Interagency contract use expected to decline
Large departments like Defense want to reduce their dependence on other agencies, top officials say.
The use of interagency contracting vehicles may decline in the coming months as many large federal agencies, including the Defense Department, look inward for their major procurement needs, several top acquisition executives said earlier this week.
Speaking Wednesday at a panel discussion hosted by the Government Electronics and Information Technology Association, Shay Assad, director of Defense procurement and acquisition policy, said the Pentagon is taking a more strategic approach to acquisition and will, at least in the short term, rely more on in-house contracts.
"We've gotten over 'Can we do it correctly?' We're past that now," Assad said. "Strategically, we're now asking, 'What should we be buying and why?'"
Of the roughly $300 billion Defense spends on contracts annually, 2 percent is directed to interagency-assisted acquisitions while another 5 percent is spent on GSA's Multiple Awards Schedule and NASA's Solutions for Enterprise-Wide Procurement.
The Pentagon will look to devote about 3 percent of contract spending to such arrangements in the short term, Assad said, to provide a ballpark estimate. But, he noted, that figure could increase in the longer term as the department completes an analysis of its acquisition needs and workforce capabilities. Ultimately, Assad said, the Defense Department will use whatever vehicle best suits its needs.
"If that's GSA, fine. And if it's SEWP, we'll use them," Assad said.
The Pentagon is not alone in curbing its dependence on interagency contracts. The Homeland Security Department, which has relied heavily on outside contracts since its creation four years ago, now has the staffing and expertise to begin letting more of its own procurements, said Dominic Cipicchio, DHS' director of contract operations.
He pointed to the recent $45 billion IT consolidation vehicle, the Enterprise Acquisition Gateway for Leading Edge Solutions, or EAGLE, as a sign of DHS' newfound capacity to manage its own contracts, particularly for core capabilities.
"You need to look at the entire picture and figure out what works for you," Cipicchio said. "It's not a default decision."
Deidre Lee, chief acquisition officer at the Federal Emergency Management Agency, said agencies initially turned to interagency contracts for five reasons: a lack of in-house staffing, the need to award contracts in a hurry, the flexibility afforded programs financially, the lack of protests and the ability to generate new revenue. With a few exceptions, Lee said, those fundamental demands generally have not changed.
"And, we are still missing the most important thing -- execution," Lee said. "We can now buy the wrong thing very fast."
FEMA now employs nearly 200 contracting officers -- up from 36 before Hurricane Katrina. The agency also will begin to bring more contracts back in house, Lee said.
Meanwhile, Molly Wilkinson, GSA's chief acquisition officer, said the agency remains committed to interagency contracts. "It's what we do and we do it very well," she said.
The future of such contracts probably will remain in flux as the Office of Management and Budget's procurement policy branch prepares to release a comprehensive guidance document before the end of the year.

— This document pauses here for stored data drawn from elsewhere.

Lemma validate_stages_length cfg cnt :
  validate_stages (Some cfg) cnt = Some true ->
  (Z.to_nat cnt <= length cfg)%nat.
Proof.
  unfold validate_stages. destruct (cnt =? 0); [done|].
  destruct (cfg !! 0%nat) as [c0|] eqn:E0; [|done].
  destruct (threshold c0 =? 0); [done|].
  intros H. rewrite validate_loop_true in H.
  apply lookup_lt_Some in E0.
  destruct (decide (Z.to_nat cnt <= 1)%nat); [lia|].
  destruct (H (Z.to_nat cnt - 1)%nat) as (_ & c & _ & Hc & _); [lia|].
  apply lookup_lt_Some in Hc. lia.
Qed.

Lemma config_stages_ok_attached b cfg p cnt b' ram ls :
  Button_ConfigStages (Some b) (Some cfg) (Some p) cnt
  = Some (BUTTON_OK, Some b') ->
  ram !! p = Some ls -> (Z.to_nat cnt <= length ls)%nat ->
  attached b' ram cfg p ls /\ count (stages b') = cnt /\
  b' = set_stages (stages b') b.
Proof.
  unfold Button_ConfigStages. destruct (cnt =? 0); [done|].
  destruct (validate_stages (Some cfg) cnt) as [[|]|] eqn:Ev; try done.
  intros [= <-] Hp Hl. apply validate_stages_length in Ev.
  unfold attached. cbn. done.
Qed.

(** C9.  [Button_ConfigStages] changes nothing but the three stage fields
    of the record: the latch store is as before.  So a latch that is already
    set when the configuration is attached stays set, and its stage is not
    dispatched, in every poll up to the first one that sees the button
    released in state LongPressed; that poll clears every latch below
    [count]. *)
Theorem config_keeps_latches_preset_suppresses :
  (forall button ram cfgs lat cnt e o ram' tr,
      api_step button ram (call_ConfigStages cfgs lat cnt)
      = Some (e, o, ram', tr) ->
      ram' = ram /\ tr = [] /\
      forall b b', button = Some b -> o = Some b' ->
                   b' = set_stages (stages b') b) /\
  (forall b ram cfg p ls cnt b' i,
      Button_ConfigStages (Some b) (Some cfg) (Some p) cnt
      = Some (BUTTON_OK, Some b') ->
      ram !! p = Some ls -> (Z.to_nat cnt <= length ls)%nat ->
      ls !! i = Some true ->
      forall samples,
        no_long_release b' ram samples ->
        exists b2 ls2 tr,
          run b' ram samples = Some (b2, <[p := ls2]> ram, tr) /\
          (i ∉ fired_stages tr) /\
          ls2 !! i = Some true /\
          (last_state b2 = STATE_LONG_PRESSED ->
           forall t,
             exists b3 ls3,
               fsm_switch b2 (<[p := ls2]> ram) false t =
               Some (b3, <[p := ls3]> ram,
                     dispatch b2 at_long_release BUTTON_EVENT_RELEASED) /\
               forall j, (j < Z.to_nat cnt)%nat -> ls3 !! j = Some false)).
Proof.
  split.
  - intros button ram cfgs lat cnt e o ram' tr. cbn [api_step].
    destruct (Button_ConfigStages button cfgs lat cnt) as [[e' o']|] eqn:E;
      [|done].
    intros [= -> -> <- <-]. split; [done|]. split; [done|].
    intros b b' -> ->. unfold Button_ConfigStages in E.
    destruct cfgs as [cfg|], lat as [p|];
      try (inversion E; subst; by destruct b').
    destruct (cnt =? 0); [inversion E; subst; by destruct b'|].
    destruct (validate_stages (Some cfg) cnt) as [[|]|];
      inversion E; subst; [done|by destruct b'].
  - intros b ram cfg p ls cnt b' i Hcfg Hp Hl Hi samples Hno.
    destruct (config_stages_ok_attached b cfg p cnt b' ram ls Hcfg Hp Hl)
      as (Hatt & Hcnt & _).
    destruct (run_before_release samples b' ram cfg p ls Hatt Hno)
      as (b2 & ls2 & tr & Hrun & Hatt2 & Hst2 & Hup & Hf).
    exists b2, ls2, tr. split_and!; [done| |by apply Hup|].
    + intros Hin. apply Hf in Hin. congruence.
    + intros Hlong t. unfold fsm_switch. rewrite Hlong.
      rewrite (long_release_closed b2 _ cfg p ls2) by done.
      rewrite insert_insert_eq. eexists _, _. split; [reflexivity|].
      intros j Hj. rewrite Hst2, Hcnt. apply clear_latches_below; [done|].
      destruct Hatt2 as (_ & _ & _ & _ & H2). by rewrite Hst2, Hcnt in H2.
Qed.
(** * SwampLocks: the portfolio weight optimizer

    A shallow embedding of [optimizePortfolio] (the DiversityOptimizer
    component of the SwampLocks frontend) and the proofs of its
    specification.

    Numbers.  The TypeScript source computes on IEEE doubles.  This
    development reads every [number] as an exact rational ([Q]), the
    arithmetic the specification itself appeals to ("exactly, in exact
    rational arithmetic"): rounding, NaN and the infinities are not
    modelled.  Equality of rationals is [Qeq] ([==]).  No division of the
    general branch is ever by zero (the divisors are [freeCount], which
    is tested against 0, [2 * (1 - alpha)] with [alpha] different from 1,
    and a positive [sumW]), so the convention [x / 0 == 0] of [Q] is
    never exercised.

    Arrays.  [weights] is a JavaScript array written by index; it is a
    [list Q] with [store].  Every index written or read comes from
    [active], whose members stay below [n] (lemma [reachable_inv]), so
    the out-of-range behaviour of a JavaScript array (growing on write,
    [undefined] on read) is never reached and is not modelled.

    Errors.  The source has no [throw]; the only expression that can
    raise is a property read on [undefined], [items[i].performance].
    It is modelled in the error monad [result].

    Other components.  After the optimizer the file embeds, from the same
    source file, the totals and the bubble layout of [UserPortfolio]
    (module [UserPortfolio], over [Q], the prediction service being an
    arbitrary function of the request number) and [computeCorrelation] of
    [MultiStockSearchChart] (module [Correlation], over the exact reals
    because of the square root).

    Binary64.  The last part (module [Doubles]) repeats the optimizer on
    IEEE 754 binary64 numbers and records the inputs on which rounding or
    overflow make the code differ from its exact-arithmetic behaviour;
    the theorems about weights, optimality and monotonicity in the first
    part are theorems of exact arithmetic. *)

From Stdlib Require Import String.
From Stdlib Require Import Reals.
From Stdlib Require PrimFloat.
From Stdlib Require Import ZArith QArith Qminmax List Arith Lia Lqa Psatz Bool.
From Equations Require Import Equations.
Import ListNotations.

The 40-plus page document will spell out the transfer of money for such arrangements, illustrate the kinds of analysis agencies should undertake before deciding to use a governmentwide acquisition contract or multiple agency contracts, and define clear roles and responsibilities of all parties, according to Robert Burton, deputy administrator of OMB's Office of Federal Procurement Policy.
The document, which Burton said he hopes will help get interagency contracting off the Government Accountability Office's high-risk list, also will focus on elements of a model interagency contract, shaped in part after the recent Defense-GSA memorandum of agreement on contracting.
"This is a step forward for the entire acquisition community," Burton said.
While not yet mandatory, the regulations will be highly recommended as the basic elements that should be found in all interagency contracts, Burton said. In time, the guidance could be inserted into the Federal Acquisition Regulation, he said.
OMB also is weighing whether to develop a governance structure for creating and renewing interagency contracts. If adopted, such a governing body could determine whether "it's in government's best interests too keep all of its interagency vehicles," Burton said.
According to recent data, there are 54 multiple award contracts and 13 governmentwide acquisition contracts.
"Our concern is that we may have too many interagency contracts," Burton said. "It defeats our purpose [of lowering prices through leveraging the government's buying power] if we have too many vehicles."